(** Entering real time reads the host's clock twice and corrects by twice the
    difference: time goes back by the 5000 ns that were meant to cover the call and
    by what the call took. *)
Lemma enter_realtime n1 n2 t m : g_realtime (vt m) = true -> 0 <= t -> n1 <= n2 -> t + 5000 + (n2 - n1) < 2 ^ 64 ->
  get_virt_time_ns (set_virt_time_ns n1 n2 t m) = u64 (t - 5000 - (n2 - n1)).
Proof.
  intros Hr Ht Hn Hb. unfold set_virt_time_ns. rewrite Hr. cbv zeta. set (m1 := at_host_time n2 _).
  assert (g_realtime (vt m1) = true) as Hr1 by done. rewrite Hr1. cbn [andb].
  assert (get_virt_time_ns m1 = t + 5000 + (n2 - n1)) as E1.
  { unfold get_virt_time_ns. rewrite Hr1. unfold m1. cbn. rewrite uwrap_sub_r. replace (n2 - _) with (t + 5000 + (n2 - n1)) by lia.
    apply uwrap_small. lia. }
  rewrite E1. destruct (Z.ltb_spec t (t + 5000 + (n2 - n1))); [|lia].
  unfold get_virt_time_ns, m1. cbn. rewrite Hr.
  rewrite (uwrap_small 64 (t + 5000 + (n2 - n1) - t)), uwrap_sub_r by lia.
  rewrite <- (uwrap_sub_r 64 n2 (_ + _)), uwrap_add_l, uwrap_add_r, uwrap_sub_r.
  apply (uwrap_eq_mod 64 _ _ 0). lia.
Qed.

(** C7: what the speed keys do to virtual time.  While instructions are the clock,
    incrementing or decrementing the rate - even at its two ends - leaves
    [get_virt_time_ns] as it was, keeps the period between 1 ns and its largest
    value without overflow, and answers the new factor; so does leaving real time,
    whatever the host's clock reads.  Entering real time moves it back by 5000 ns
    and the time between the two readings of the host's clock; and so does every
    speed key in real time, except the decrement of a factor that is already 0. *)
Theorem rate_change_keeps_time n1 n2 m : clock_ok (vt m) ->
  (g_realtime (vt m) = false ->
   let up := increment_icnt_factor n1 n2 m in let down := decrement_icnt_factor n1 n2 m in
   (get_virt_time_ns up.2 = get_virt_time_ns m /\ clock_ok (vt up.2) /\ up.1 = Z.min 31 (icnt_factor (vt m) + 1)) /\
   (get_virt_time_ns down.2 = get_virt_time_ns m /\ clock_ok (vt down.2) /\ down.1 = Z.max 0 (icnt_factor (vt m) - 1))) /\
  (g_realtime (vt m) = true ->
   let m' := (toggle_g_realtime n1 n2 m).2 in
   g_realtime (vt m') = false /\ get_virt_time_ns m' = get_virt_time_ns m /\ clock_ok (vt m')) /\
  (g_realtime (vt m) = false -> n1 <= n2 -> get_virt_time_ns m + 5000 + (n2 - n1) < 2 ^ 64 ->
   get_virt_time_ns (toggle_g_realtime n1 n2 m).2 = u64 (get_virt_time_ns m - 5000 - (n2 - n1))) /\
  (g_realtime (vt m) = true -> n1 <= n2 -> get_virt_time_ns m + 5000 + (n2 - n1) < 2 ^ 64 ->
   get_virt_time_ns (increment_icnt_factor n1 n2 m).2 = u64 (get_virt_time_ns m - 5000 - (n2 - n1)) /\
   get_virt_time_ns (decrement_icnt_factor n1 n2 m).2 =
     if icnt_factor (vt m) =? 0 then get_virt_time_ns m else u64 (get_virt_time_ns m - 5000 - (n2 - n1))).
Proof.
  intros Hm. pose proof (virt_time_range m) as Ht.
  assert (forall f, let m1 := upd_vt (set_icnt_factor f) m in 0 <= f <= 31 -> g_realtime (vt m) = false ->
    let m2 := force_cycle_counter_reload (set_virt_time_ns n1 n2 (get_virt_time_ns m) (update_icnt_period m1)) in
    get_virt_time_ns m2 = get_virt_time_ns m /\ clock_ok (vt m2) /\ icnt_factor (vt m2) = f) as Hkey.
  { intros f m1 Hf Hr m2. assert (clock_ok (vt m1)) as H1 by (destruct Hm; by split).
    destruct (update_period_ok m1 H1) as (H2 & E2 & R2 & _).
    destruct (set_virt_time_exact n1 n2 (get_virt_time_ns m) (update_icnt_period m1)) as (T & C & _ & _ & _ & F); [by rewrite R2|done..|].
    unfold m2, force_cycle_counter_reload. cbn. split; [exact T|]. split; [exact C|]. by rewrite F, E2. }
  pose proof (co_factor _ Hm) as Hf. split; [|split; [|split]].
  - intros Hr. cbv zeta. unfold increment_icnt_factor, decrement_icnt_factor. cbv zeta. cbn [fst snd]. split.
    + destruct (Z.ltb_spec (icnt_factor (vt m)) 31).
      * destruct (Hkey (icnt_factor (vt m) + 1) ltac:(lia) Hr) as (A & B & C). split_and!; [exact A | exact B | etransitivity; [exact C | lia]].
      * destruct (Hkey (icnt_factor (vt m)) ltac:(lia) Hr) as (A & B & C).
        assert (upd_vt (set_icnt_factor (icnt_factor (vt m))) m = m) as E by (by destruct m as [? ? ? [] ? ? ? ? ? ?]).
        rewrite E in A, B, C. split_and!; [exact A | exact B | etransitivity; [exact C | lia]].
    + destruct (Z.ltb_spec 0 (icnt_factor (vt m))); cbn [fst snd].
      * destruct (Hkey (icnt_factor (vt m) - 1) ltac:(lia) Hr) as (A & B & C). split_and!; [exact A | exact B | etransitivity; [exact C | lia]].
      * split_and!; [done | done | lia].
  - intros Hr. unfold toggle_g_realtime. cbv zeta. cbn [fst snd]. set (m1 := upd_vt _ m).
    assert (clock_ok (vt m1) /\ g_realtime (vt m1) = false) as [H1 R1] by (split; [destruct Hm; by split | cbn; by rewrite Hr]).
    destruct (set_virt_time_exact n1 n2 (get_virt_time_ns m) m1 R1 H1 Ht) as (T & C & R & _).
    split_and!; [exact R | exact T | exact C].
  - intros Hr Hn Hb. apply (enter_realtime n1 n2 _ (upd_vt (fun v => set_g_realtime (negb (g_realtime v)) v) m));
      [cbn; by rewrite Hr | lia | done..].
  - intros Hr Hn Hb. split.
    + unfold increment_icnt_factor. cbv zeta. cbn [snd].
      match goal with |- get_virt_time_ns (force_cycle_counter_reload ?x) = _ => change (get_virt_time_ns x = u64 (get_virt_time_ns m - 5000 - (n2 - n1))) end.
      apply (enter_realtime n1 n2 (get_virt_time_ns m)); [by destruct (icnt_factor (vt m) <? 31) | lia | done | done].
    + unfold decrement_icnt_factor. cbv zeta. cbn [snd].
      destruct (Z.ltb_spec 0 (icnt_factor (vt m))), (Z.eqb_spec (icnt_factor (vt m)) 0); try (exfalso; lia); [|done].
      match goal with |- get_virt_time_ns (force_cycle_counter_reload ?x) = _ => change (get_virt_time_ns x = u64 (get_virt_time_ns m - 5000 - (n2 - n1))) end.
      apply (enter_realtime n1 n2 (get_virt_time_ns m)); [done | lia | done | done].
Qed.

^^^^^^^^

■ What to produce:
What you return should consist solely of the lines from the one containing "assert (clock_ok (vt m1) /\" through the end of the entries above, reproduced exactly.

■ Exercise solution:
    assert (clock_ok (vt m1) /\ g_realtime (vt m1) = false) as [H1 R1] by (split; [destruct Hm; by split | cbn; by rewrite Hr]).
    destruct (set_virt_time_exact n1 n2 (get_virt_time_ns m) m1 R1 H1 Ht) as (T & C & R & _).
    split_and!; [exact R | exact T | exact C].
  - intros Hr Hn Hb. apply (enter_realtime n1 n2 _ (upd_vt (fun v => set_g_realtime (negb (g_realtime v)) v) m));
      [cbn; by rewrite Hr | lia | done..].
  - intros Hr Hn Hb. split.
    + unfold increment_icnt_factor. cbv zeta. cbn [snd].
      match goal with |- get_virt_time_ns (force_cycle_counter_reload ?x) = _ => change (get_virt_time_ns x = u64 (get_virt_time_ns m - 5000 - (n2 - n1))) end.
      apply (enter_realtime n1 n2 (get_virt_time_ns m)); [by destruct (icnt_factor (vt m) <? 31) | lia | done | done].
    + unfold decrement_icnt_factor. cbv zeta. cbn [snd].
      destruct (Z.ltb_spec 0 (icnt_factor (vt m))), (Z.eqb_spec (icnt_factor (vt m)) 0); try (exfalso; lia); [|done].
      match goal with |- get_virt_time_ns (force_cycle_counter_reload ?x) = _ => change (get_virt_time_ns x = u64 (get_virt_time_ns m - 5000 - (n2 - n1))) end.
      apply (enter_realtime n1 n2 (get_virt_time_ns m)); [done | lia | done | done].
Qed.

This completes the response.